Commission president Ursula von der Leyen has said that she will prioritize science during her second five-year term to achieve that goal. “We will put research and innovation, science and technology at the heart of our economy,” she said in a speech last week. How she will do that and how much money she will have to do so is still unclear. The commission is expected to release an official proposal on FP10 next year.
As part of this push to turn research into economic growth, there are already some notable changes. For the first time, the commissioner’s title includes ‘start-ups’, reflecting the increased focus on businesses. The commission is also mulling more funding for ‘dual-use science’, which could be used for military purposes.
Basic-science boost?
The good news for researchers is that there’s universal support for the European Research Council, which gives out prestigious grants of €1.5 million to €2.5 million over five years.
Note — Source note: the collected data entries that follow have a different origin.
(** The first line of a block, the opener, is no tagged line: in the
    documentation style whatever the tags, in the plain style when no tag
    starts with the opener. *)
Lemma first_line_blocked (findJSDoc : bool) (names : list str) :
  names <> [] ->
  (findJSDoc = false ->
   Forall (fun n => ciPrefix (chars "/*") n = false) names) ->
  blocks flagsIGM (linePattern findJSDoc names) atOpener nowhere.
Proof.
  intros Hne Hopen. unfold linePattern.
  apply blocks_seq with (R := atOpener); [apply blocks_plus_bol|].
  assert (Hb : blocks flagsIGM blanks atOpener atOpener).
  { apply blocks_blanks. intros ch rest (tl & H) Hbl.
    injection H as -> _. discriminate. }
  destruct findJSDoc.
  - apply blocks_seq with (R := nowhere); [|apply blocks_nowhere].
    apply blocks_group. unfold linePrefix.
    apply blocks_seq with (R := atOpener); [exact Hb|].
    apply blocks_seq with (R := nowhere); [|apply blocks_nowhere].
    apply blocks_test with (test := sameChar flagsIGM "*"); [reflexivity|].
    intros ch rest (tl & H). injection H as -> _. reflexivity.
  - specialize (Hopen eq_refl).
    apply blocks_seq with (R := atOpener).
    + apply blocks_group. unfold linePrefix.
      apply blocks_seq with (R := atOpener); [exact Hb|].
      apply blocks_seq with (R := atOpener); [exact Hb|apply blocks_empty].
    + apply blocks_seq with (R := inOpener).
      * apply blocks_group, blocks_altsOf_some; [exact Hne|].
        rewrite Forall_forall in Hopen.
        apply Forall_forall. intros n Hn rem (tl & ->) Hp.
        specialize (Hopen n Hn).
        destruct n as [|a [|a' n]].
        -- exists tl. left. reflexivity.
        -- exists tl. right. reflexivity.
        -- exfalso. rewrite prefixMatches_ci in Hp by reflexivity.
           unfold ciPrefix in *.
           cbn [toLowerCase map startsWith chars list_ascii_of_string] in *.
           apply andb_prop in Hp. destruct Hp as [H1 Hp].
           apply andb_prop in Hp. destruct Hp as [H2 _].
           apply Ascii.eqb_eq in H1, H2. rewrite H1, H2 in Hopen.
           discriminate.
      * apply blocks_after_tag. intros ch rest (tl & [H|H]).
        -- injection H as -> _. reflexivity.
        -- injection H as -> _. reflexivity.
Qed.

(** ** Searching *)

Lemma search_skip (re : RegExp) (pos : nat) (prev : option ascii) (ch : ascii)
  (rest : str) :
  matchAt re pos prev (ch :: rest) = None ->
  search re pos prev (ch :: rest) = search re (S pos) (Some ch) rest.
Proof. intros H. cbn [search]. now rewrite H. Qed.

Lemma search_here (re : RegExp) (pos : nat) (prev : option ascii) (rest : str)
  (m : MatchResult) :
  matchAt re pos prev rest = Some m ->
  search re pos prev rest = Some m.
Proof. intros H. destruct rest; cbn [search]; now rewrite H. Qed.

Lemma search_end (re : RegExp) (pos : nat) (prev : option ascii) :
  matchAt re pos prev [] = None -> search re pos prev [] = None.
Proof. intros H. cbn [search]. now rewrite H. Qed.

Lemma lastOf_app (a : str) (ch : ascii) : lastOf (a ++ [ch]) = Some ch.
Proof. unfold lastOf. now rewrite rev_app_distr. Qed.

Lemma exec_at_split (re : RegExp) (a b : str) :
  exec re (a ++ b) (length a)
  = match search re (length a) (lastOf a) b with
    | Some m => (Some m, index m + matchLength m)
    | None => (None, 0)
    end.
Proof.
  unfold exec.
  replace (length (a ++ b) <? length a) with false.
  2:{ symmetry. apply Nat.ltb_ge. rewrite length_app. lia. }
  rewrite firstn_app, skipn_app, Nat.sub_diag, firstn_all, skipn_all.
  cbn [firstn skipn app]. now rewrite app_nil_r.
Qed.

Lemma exec_at_start (re : RegExp) (text : str) :
  exec re text 0
  = match search re 0 None text with
    | Some m => (Some m, index m + matchLength m)
    | None => (None, 0)
    end.
Proof. reflexivity. Qed.

Lemma hasClose_app_blank (a b : str) :
  hasClose (a ++ SPACE :: b) = hasClose a || hasClose b.
Proof.
  induction a as [|ch a IH]; [reflexivity|].
  cbn [app hasClose]. rewrite IH.
  destruct a as [|ch' a]; cbn [app hasClose].
  - change (Ascii.eqb SPACE "/") with false.
    destruct (Ascii.eqb ch "*"); reflexivity.
  - now rewrite orb_assoc.
Qed.

(** ** One block with one tagged line *)

Section BlockScan.

Variables (findJSDoc : bool) (names pre post : list str).
Variables (t TAG : str) (b : ascii) (text' : str).

Let text := b :: text'.
Let doc := blockText findJSDoc TAG text.
Let fromTag := TAG ++ SPACE :: text ++ SPACE :: LF :: chars " */".
Let blockRe := mkRegExp (blockPattern findJSDoc) 4 flagsGM.
Let lineRe := mkRegExp (linePattern findJSDoc names) 5 flagsIGM.

Hypothesis names_split : names = pre ++ t :: post.
Hypothesis earlier_fail :
  Forall (fun n => prefixMatches flagsIGM n fromTag = false) pre.
Hypothesis t_matches : sameText flagsIGM t TAG = true.
Hypothesis no_blank : startsWithBlank fromTag = false.
Hypothesis b_ordinary : ordinary b = true.
Hypothesis text_line : forallb notTerminator text = true.
Hypothesis no_close : hasClose (TAG ++ SPACE :: text) = false.
Hypothesis plain_tags :
  findJSDoc = false ->
  Forall (fun n => n <> [] /\ ciPrefix (chars "/*") n = false) names.

Lemma block_exec :
  exec blockRe doc 0 = (Some (blockMatch findJSDoc TAG text), length doc).
Proof.
  clear names_split earlier_fail t_matches no_blank plain_tags lineRe.
  rewrite exec_at_start.
  assert (Hclose : hasClose (TAG ++ SPACE :: text ++ [SPACE; LF; SPACE])
                   = false).
  { change (TAG ++ SPACE :: text ++ [SPACE; LF; SPACE])
      with (TAG ++ SPACE :: text ++ SPACE :: [LF; SPACE]).
    replace (TAG ++ SPACE :: text ++ SPACE :: [LF; SPACE])
      with ((TAG ++ SPACE :: text) ++ SPACE :: [LF; SPACE])
      by (now rewrite <- app_assoc).
    now rewrite hasClose_app_blank, no_close. }
  assert (Hm : matchAt blockRe 0 None doc
               = Some (blockMatch findJSDoc TAG text)).
  { unfold doc, blockText, blockMatch, blockRe.
    destruct findJSDoc.
    - pose proof (block_matchAt true SPACE
                    (LF :: linePrefixText true ++ TAG
                        ++ SPACE :: text ++ [SPACE; LF; SPACE])) as H.
      replace (openerText true ++ SPACE
               :: (LF :: linePrefixText true ++ TAG
                      ++ SPACE :: text ++ [SPACE; LF; SPACE]) ++ chars "*/")
        with (openerText true ++ gap true ++ linePrefixText true ++ TAG
              ++ SPACE :: text ++ SPACE :: LF :: chars " */") in H.
      2:{ cbn [gap app linePrefixText chars list_ascii_of_string].
          repeat (rewrite <- ?app_assoc, <- ?app_comm_cons; cbn [app]).
          reflexivity. }
      apply H; [reflexivity|].
      cbn [hasClose linePrefixText chars list_ascii_of_string app].
      exact Hclose.
    - pose proof (block_matchAt false LF
                    (linePrefixText false ++ TAG
                        ++ SPACE :: text ++ [SPACE; LF; SPACE])) as H.
      replace (openerText false ++ LF
               :: (linePrefixText false ++ TAG
                      ++ SPACE :: text ++ [SPACE; LF; SPACE]) ++ chars "*/")
        with (openerText false ++ gap false ++ linePrefixText false ++ TAG
              ++ SPACE :: text ++ SPACE :: LF :: chars " */") in H.
      2:{ cbn [gap app linePrefixText chars list_ascii_of_string].
          repeat (rewrite <- ?app_assoc, <- ?app_comm_cons; cbn [app]).
          reflexivity. }
      apply H; [reflexivity|].
      cbn [hasClose linePrefixText chars list_ascii_of_string app].
      exact Hclose. }
  rewrite (search_here _ _ _ _ _ Hm). reflexivity.
Qed.

Lemma block_exec_end : exec blockRe doc (length doc) = (None, 0).
Proof.
  clear names_split earlier_fail t_matches no_blank plain_tags lineRe.
  pose proof (exec_at_split blockRe doc []) as H.
  rewrite app_nil_r in H. rewrite H.
  replace (lastOf doc) with (Some "/"%char).
  2:{ unfold doc, blockText.
      change (chars " */") with ([SPACE; "*"%char] ++ ["/"%char]).
      change (SPACE :: LF :: [SPACE; "*"%char] ++ ["/"%char])
        with ([SPACE; LF; SPACE; "*"%char] ++ ["/"%char]).
      change (SPACE :: text ++ [SPACE; LF; SPACE; "*"%char] ++ ["/"%char])
        with ((SPACE :: text) ++ [SPACE; LF; SPACE; "*"%char] ++ ["/"%char]).
      rewrite !app_assoc. now rewrite lastOf_app. }
  rewrite search_end; [reflexivity|].
  unfold blockRe. destruct findJSDoc; reflexivity.
Qed.

Lemma names_nonempty : names <> [].
Proof.
  clear earlier_fail plain_tags. rewrite names_split. now destruct pre.
Qed.

Lemma fromTag_line :
  fromTag = TAG ++ SPACE :: b :: (text' ++ [SPACE]) ++ LF :: chars " */".
Proof.
  unfold fromTag, text. cbn [app]. now rewrite <- app_assoc.
Qed.

Lemma line_search :
  search lineRe 0 None doc = Some (lineMatch findJSDoc TAG text).
Proof.
  assert (Hline : forall pos,
    matchAt lineRe pos (Some LF) (linePrefixText findJSDoc ++ fromTag)
    = Some (mkMatch pos
              [Some (linePrefixText findJSDoc ++ TAG ++ SPACE :: text
                     ++ [SPACE]);
               Some []; Some (linePrefixText findJSDoc); Some TAG;
               Some [SPACE]; Some (text ++ [SPACE])])).
  { intros pos. rewrite fromTag_line. unfold lineRe.
    apply (line_matchAt findJSDoc names pre post t TAG b (text' ++ [SPACE])
             (LF :: chars " */") pos LF).
    - reflexivity.
    - exact names_split.
    - rewrite <- fromTag_line. exact earlier_fail.
    - exact t_matches.
    - rewrite <- fromTag_line. exact no_blank.
    - exact b_ordinary.
    - change (b :: text' ++ [SPACE]) with (text ++ [SPACE]).
      rewrite forallb_app, text_line. reflexivity.
    - reflexivity. }
  assert (Hin : forall pos ch rest, isLineTerminator ch = false ->
                matchAt lineRe pos (Some ch) rest = None).
  { intros pos ch rest Hch.
    eapply inside_line_matchAt; [reflexivity|exact Hch]. }
  assert (H0 : forall rest, atOpener rest ->
               matchAt lineRe 0 None rest = None).
  { intros rest Hrest. apply blocked_matchAt with (P := atOpener).
    - apply first_line_blocked; [exact names_nonempty|].
      intros Hp. specialize (plain_tags Hp).
      eapply Forall_impl; [|exact plain_tags]. now intros n [_ Hn].
    - exact Hrest. }
  unfold doc, blockText, lineMatch.
  destruct findJSDoc;
    cbn [openerText gap chars list_ascii_of_string app length Nat.add].
  - rewrite search_skip by (apply H0; eexists; reflexivity).
    do 4 (rewrite search_skip by (apply Hin; reflexivity)).
    apply search_here. apply Hline.
  - rewrite search_skip by (apply H0; eexists; reflexivity).
    do 3 (rewrite search_skip by (apply Hin; reflexivity)).
    apply search_here. apply Hline.
Qed.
“The ERC has become essential to the competitiveness of European science,” concluded a key report written for the commission by Mario Draghi, a former prime minister of Italy, whose recommendations will underpin von der Leyen’s term. Draghi wants the ERC’s roughly €2-billion annual budget to double.
![President of the European Commission Ursula von der Leyen rings a small bell during a weekly meeting at the EU Commission headquarters.](https://i0.wp.com/media.nature.com/lw767/magazine-assets/d41586-024-04017-6/d41586-024-04017-6_50295714.jpg?w=696&ssl=1)
European Commission President Ursula von der Leyen has promised to “expand” the European Research Council, the prestigious grant-funder.Credit: Thierry Monasse/Getty
A boost is essential, because the ERC is under severe strain, says its president Maria Leptin. “Our grants have not increased in size since 2007,” she says. “They’ve lost in value.” An ERC spokesperson estimated that inflation has eroded their real worth by around 40%.
But the ERC cannot increase the size of its grants, because this would mean it couldn’t award as many. And that would mean reductions to an already-low success rate of 14%, which has begun to put off top scientists, Leptin says.
Von der Leyen has promised to “expand” the ERC during her term. But by how much will depend on the outcome of budget negotiations next year with the EU’s member countries, whose own finances are under strain, owing in part to defence spending.
Industry focus
The future of other parts of the EU’s research programme are less clear. Some €53 billion of Horizon Europe’s budget goes largely to directed, applied-research calls in areas such as climate science, space, health and security. These try to build continent-spanning consortia between academics and companies.
But these streams aren’t attracting industry leaders. “It is very bureaucratic,”says Schwaag Serger. “It’s a lot of cost involved for companies to participate in the framework programme, both to prepare them to apply, but also to administer,” she says.
The solution, say Schwaag Serger and her group, is to set up an ‘Industrial Competitiveness and Technology Council’, an independent body led by top business figures that steer a more useful research agenda. “One of the ambitions,” she says, “is to follow the model of the ERC.”
Brain drain
The EU itself can only do so much to improve the bloc’s performance. Most of the region’s research-and-development spending still comes through national governments and private companies. On this measure, the bloc lags behind the United States and Japan.
And although the EU loses fewer researchers to other regions than it did a decade ago, a serious brain drain persists, mostly to the United States, according to the expert panel’s report.
“The problem is that tenure-track positions are very scarce in Europe,” says Mona Simion, a philosopher at the University of Glasgow, UK, and a board member of the Young Academy of Europe, a science-policy group.
The commission, with national governments, should set up a scheme that puts excellent young researchers on a tenure track, she argues. “Europe, on a regular basis, loses its best researchers.”